(Work task) Gather all lines in the data that hold the string "written".

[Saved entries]
(* ===== verification/Prelude.v ===== *)
(** * A verified model of singbox-operator

    singbox-operator is a Kubernetes operator that turns a set of custom
    resources (SingBoxNode, User, UserGroup, EgressPolicy, ExternalOutbound) into
    sing-box server configurations, and an HTTP API that hands the matching
    client configurations to users.  Its parts, and how they interact:

    - [api/v1alpha1] defines the resources and the selector and match methods;
    - [internal/configengine] is a pure function from a node's view of the
      cluster ([Input]) to its sing-box configuration and the hash of its bytes;
    - [internal/credmanager] reads and creates the Secrets that hold credentials;
    - [internal/controller] has one reconciler per resource.  That of SingBoxNode
      collects the engine's [Input] through the Kubernetes client, calls the
      engine, writes a ConfigMap, rolls the pod when the hash changes, keeps the
      Services and publishes entry endpoints in the status; the others validate
      their resource, set its conditions and touch the nodes they affect;
    - [internal/webhook] validates resources at admission;
    - [internal/apiserver] answers a download request: it finds the user by UUID,
      computes what the client should connect to from the same resources and the
      published endpoints, and merges that into a template;
    - [internal/usagecollector] polls the nodes' traffic counters and writes
      records to Elasticsearch;
    - [internal/cli] creates users and nodes from the command line.

    ** Files

    Shared:
    - Prelude.v: notations, the tactics [bool_prop] and [case_go], the hint
      database [go]; Go slices, maps, the order in which a map is visited
      ([MapRange]), deduplication with a seen map, and sorting;
    - GoStrings.v: the parts of [strings] and [strconv] in use; Crypto.v: SHA-1,
      SHA-256 and hex; GoNet.v: net/netip.ParseAddr, net.ParseIP, net.ParseCIDR;
      GoFloat.v: float64 parsing and formatting; Json.v: [any] values and
      json.Marshal; JsonParse.v: json.Unmarshal; JsonFacts.v: the parser ends and
      is independent of its fuel; JsonRoundtrip.v: what is encoded parses back;
    - K8s.v: objects, the client's calls and answers, programs over them, their
      execution against a server, and a weakest precondition over call traces.

    Components (source under src/):
    - Api.v: api/v1alpha1/*_types.go;
    - Engine.v: internal/configengine/engine.go, one definition per function,
      from [Input] down to the bytes and the hash; EngineFacts.v and
      EngineProps.v: its lemmas and theorems; EngineJson.v: its bytes parse back,
      and show the order of the policies;
    - CredManager.v: internal/credmanager and internal/controller/node_health.go;
    - NodeController.v: internal/controller/singboxnode_controller.go and
      egresspolicy_helpers.go; NodeProps.v: their theorems; Rollout.v:
      convergence of the pod over repeated passes;
    - Controllers.v: the modules UserReconciler, UserGroupReconciler,
      EgressPolicyReconciler and ExternalOutboundReconciler, for the files
      user_controller.go, usergroup_controller.go, egresspolicy_controller.go and
      externaloutbound_controller.go; ControllerProps.v: their theorems;
    - Webhooks.v: internal/webhook, the validators, the admission of a request
      and their theorems;
    - ClientConfig.v: internal/apiserver/policy.go, client_policy.go and
      client_config.go; ClientProps.v (endpoints, credentials), ClientTargets.v
      (which exit targets are offered, map order), ClientSelectors.v (tags and
      selectors) and ClientServed.v (agreement with the engine): its theorems;
    - Template.v: internal/apiserver/template.go, with the built-in template;
      TemplateFacts.v and TemplateProps.v: its lemmas and theorems;
    - Handler.v: internal/apiserver/handler.go; HandlerProps.v: the outcomes of a
      request; Snapshot.v and EndToEnd.v: the composition of the endpoint with
      the node reconciler over one state of the cluster;
    - Cluster.v: the stored objects by kind and key, watch events, and the answers
      of the cached client, with the field indexes of cmd/main.go; Watches.v: the
      five SetupWithManager functions and node_health.go's predicate; Strip.v,
      ReadSet.v and ConfigOf.v: the part of the cluster that a node's
      configuration depends on; ReadsApart.v: collectInput when its reads are apart
      in time; WatchComplete.v: the watches notice the changes; Passes.v: the API
      server with its cached client, and what a pass achieves while others write;
      Operator.v: the controllers with their queues against that server, as a
      step relation; Missed.v: the changes it does not act on; Store.v: an API
      server in memory; OperatorRuns.v: the operator executed on it; System.v: the
      operator and the endpoint together;
    - Metrics.v: internal/metrics/metrics.go and its uses by the reconcilers;
    - Cli.v: internal/cli/user/init.go and internal/cli/node/add.go; CliProps.v:
      their theorems and the composition of user init with the endpoint;
    - UsageCollector.v: internal/usagecollector (collector.go, config.go,
      discovery.go, model.go, the counter names of v2rayclient.go and the bulk
      verdict of elasticsearch.go); UsageProps.v: its theorems; Elasticsearch.v:
      the sink, its request and the decoding of its response; ElasticsearchProps.v:
      their theorems; StatsGrpc.v: v2rayapi/stats_grpc.go, the stubs and handlers
      of the nodes' stats service; UsageRun.v: the stats client, the loop of Run,
      the collector assembled as in cmd/main.go, and the accounting theorem;
    - Main.v: cmd/main.go, from the flags to the start of the manager;
    - Samples.v, SampleCluster.v, SampleClient.v: concrete objects and one
      instance of every parameter, on which the witnesses are evaluated.

    ** How state and effects are modelled

    A reconciler is a [prog] (K8s.v): a tree of client calls, each with the Go
    call's answer type, errors included.  A [server] answers calls from a state;
    [exec], [trace] and [result] run a program against one.  Theorems about
    reconcilers quantify over every server, so they hold whatever the API server
    answers and whatever other writers do between two calls; what they assume
    of the answers (unique names in one listing) is a hypothesis on the trace.
    The engine and the client configuration are pure functions.  A Go map is a
    [gmap]; where code ranges over one it takes a [MapRange], an arbitrary order,
    and the determinism theorems show the order does not matter.  A fallible
    function returns a sum, [inl] being the error.  Integers are [Z]; the
    int32 and int fields of the resources are only compared, formatted and
    parsed, and the range of strconv.Atoi is written out; the int64 traffic
    counters are summed with their wrap-around ([wrap64]).  Recursion is
    structural everywhere: loops are folds over the lists the code ranges over,
    SHA padding and strings.Split bound their recursion by the input's length
    ([split_cuts_enough] shows that this is enough).  Only the JSON parser takes
    fuel, two units per byte of the text plus one ([parse_fuel]); [parse_total]
    shows that this is enough for every text and [parse_mono] that more fuel
    changes nothing.  The concrete runs of OperatorRuns.v and System.v take at most
    1500 steps ([drain]), and end with no event and no request of any of the five
    controllers left ([at_rest]).

    The operator as a whole (Operator.v) is a step relation over the API server,
    the manager's cache, the events on their way to it, the queues, the passes
    under way and the nodes affected by changes that no watch reports.  A step is
    one API call of another client or of a pass under way, the delivery of an
    event to the cache and the watches, the start or the end of a pass, a change
    of the clock or a restart of the operator; so passes interleave call by call
    and read a cache that may lag behind.  Every change of an object is delivered
    as an event of its own.  The passes are reasoned about with [wpi] (Passes.v),
    which tolerates every step that does not reach the node in question.  A node
    is marked stale ([op_stale]) by a change that no watch reports and by a
    trigger of the policy controller that writes the stamp which the node already
    carries ([lost_trigger]), and until its next pass begins; the theorems on the
    operator say nothing of a stale node, and Missed.v shows that both happen.

    In which order a listing returns the objects is left open, for every call
    anew: [snapshot_of] and [agrees] relate answers up to permutation, and [reads]
    is just one of the snapshots.  The reconciler sorts nodes, external outbounds
    and users but not the policies, so what a cluster calls for ([callsFor]) is
    Compute for some order of the policies ([policy_order_shows]: the order
    matters).  A namespace listing is by a namespace that is not empty, as those
    of the reconcilers are.

    Code outside the repository is a parameter with the laws it documents:
    [LabelSelectors] (metav1.LabelSelectorAsSelector), [GoStd] (regexp.Compile,
    strconv.Quote), [ConditionLib] (meta.SetStatusCondition), [ControllerUtil]
    (finalizers, owner references), [TLSCerts] (pem, x509), [Collaborators] (the
    collector's interfaces), [StatsNetwork], [GrpcServing] (gRPC) and [Protobuf],
    [HTTPClient] (net/http),
    [URLs], [TimeText], [DNSNames] (validation.IsDNS1123Subdomain),
    [NotFoundErrors] (apierrors.NewNotFound) and [WatchLib] (the predicates and
    handlers of controller-runtime); whether a registration with the manager
    succeeds is an argument of [main].  Where a theorem needs a server that behaves like a
    store, what it relies on is a class too, with a concrete instance:
    [PodServer] (Rollout.v: an idealised store of pods, in which calls do not fail,
    reads are current and a graceful deletion ends after a bounded number of
    passes; it serves a liveness theorem only), [ApiServer] (Passes.v, with the
    instance [store_api] of Store.v), [ObjectStore] (CliProps.v: an error may leave
    open whether an object was stored, and the server may fill in metadata),
    [CounterStore] and [CounterNetwork] (UsageRun.v: a failed query may have reset
    the counters; the second implies the first for the assembled collector,
    [assembled_store]).

    ** What the theorems show

    - Engine: for an input that meets the contract [RoutableInput], on a node that
      may use itself when it has both roles ([selfAllowed], which nothing ensures:
      [self_rule_dangles]), every rule's outbound exists; tags are distinct, users and rules
      agree with the groups' permissions in both directions, policies come first
      and in order, the bytes are deterministic, statistics cover the identities,
      derived credentials have their documented shape;
    - engine bytes: they parse back to the computed configuration;
    - node reconciler: collectInput establishes the engine's contract
      ([RoutableInput]) and the groups' permissions against any server; a written
      ConfigMap holds Compute of such an input; the pod is never deleted and
      created in one pass, and repeated passes reach an up-to-date pod within a
      bounded number; the status reports a hash only after its deployment;
      an object being deleted, or without the finalizer, is not deployed;
    - credentials: a relay credential is never replaced;
    - other controllers and webhooks: admission, status conditions and the
      node reconciler agree on what is valid;
    - watches: a change of the cluster that neither enqueues a node nor a policy
      that selects it leaves the node's configuration as it was, but for two kinds
      of change that are named ([unwatched]);
    - operator: whenever every event has arrived and no request for a node or a
      policy is pending or under way, the ConfigMap of every node that is not being
      deleted and not stale holds what the stored objects call for and its status
      reports it, whatever the order of the calls of the workers and of other
      clients and of the listings, however late the events and whichever writes
      failed; what a user downloads then is served by the ConfigMaps that are
      stored, for the nodes that clients can reach ([reachable_spec]) and external
      outbounds that are complete ([externals_ready]);
    - metrics: they are used as declared, and a pass observes one duration;
    - entry point: the manager starts with every part registered, and an index for
      every listing by field, or not at all, and starts whenever it can; the usage collector and the nodes' counters are
      switched together; the port range of the flags is enforced at admission;
    - client: the offered targets are characterised exactly, the configuration is
      deterministic, closed and duplicate-free, published endpoints parse back,
      and every outbound handed to a client is accepted, routed and defined by
      the inbound node's own configuration;
    - template merge: rules name generated outbounds, route and DNS modes agree,
      proxy endpoints are resolvable, the rest of the template is preserved, every
      template text is decided, the built-in template merges whenever the
      policies allow it;
    - endpoint: every outcome of a request, which only reads; end to end, what a
      client downloads is served by the nodes of the same cluster;
    - command line: user init adds both objects or, when its errors are clear, none,
      and the UUID it prints works;
    - usage collector: counter names round trip with the engine's identities, a
      poll cycle writes exactly the totals of what it read, within int64 bounds,
      document ids are determined by the record's identity, cycles exclude each
      other under any interleaving (a step relation, [PollLock]), the bulk body is
      framed whatever names it holds, Write succeeds exactly when the response
      says so, the stats stubs reach the server's methods, and over a run no
      traffic is counted twice, or lost before the sink but with a response that
      never arrived;
    - [self_rule_dangles], [policy_rule_ignores_groups], [ipv6_endpoint_lost],
      [client_tag_collision], [custom_rules_behind_auto], [ai_rule_dangles],
      [node_add_admission], [secret_rotation_missed], [same_second_trigger_lost],
      [policy_order_shows], [node_update_enqueues], [init_timeout],
      [userGroupRef_unused] and [status_error_uncounted] state defects of the code.

    ** Not modelled, and why

    Log lines; flag.Parse (main starts from the parsed values) and the zap
    options; the registration of the Go types with the scheme and the generated
    deep copies (values of the model are immutable); the generated protobuf
    encoding (a parameter); cobra's command registration and the registry behind
    prometheus.MustRegister (I/O); the listening and shutdown of the HTTP server
    around its handler; the end-to-end test helpers.  Timeouts and cancellation of
    contexts are answers of the parameters.  Regular-expression syntax and Go
    quoting are parameters ([GoStd]): the code only asks whether a text is
    accepted, and what the error says.  That the queues drain is not claimed: a
    write that keeps failing is retried for ever; for the pod of one node,
    Rollout.v bounds the number of passes. *)

From stdpp Require Export base numbers option strings pretty sorting gmap list.
From Stdlib Require Import Ascii.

(Final answer)
    parsed, and the range of strconv.Atoi is written out; the int64 traffic
      ([RoutableInput]) and the groups' permissions against any server; a written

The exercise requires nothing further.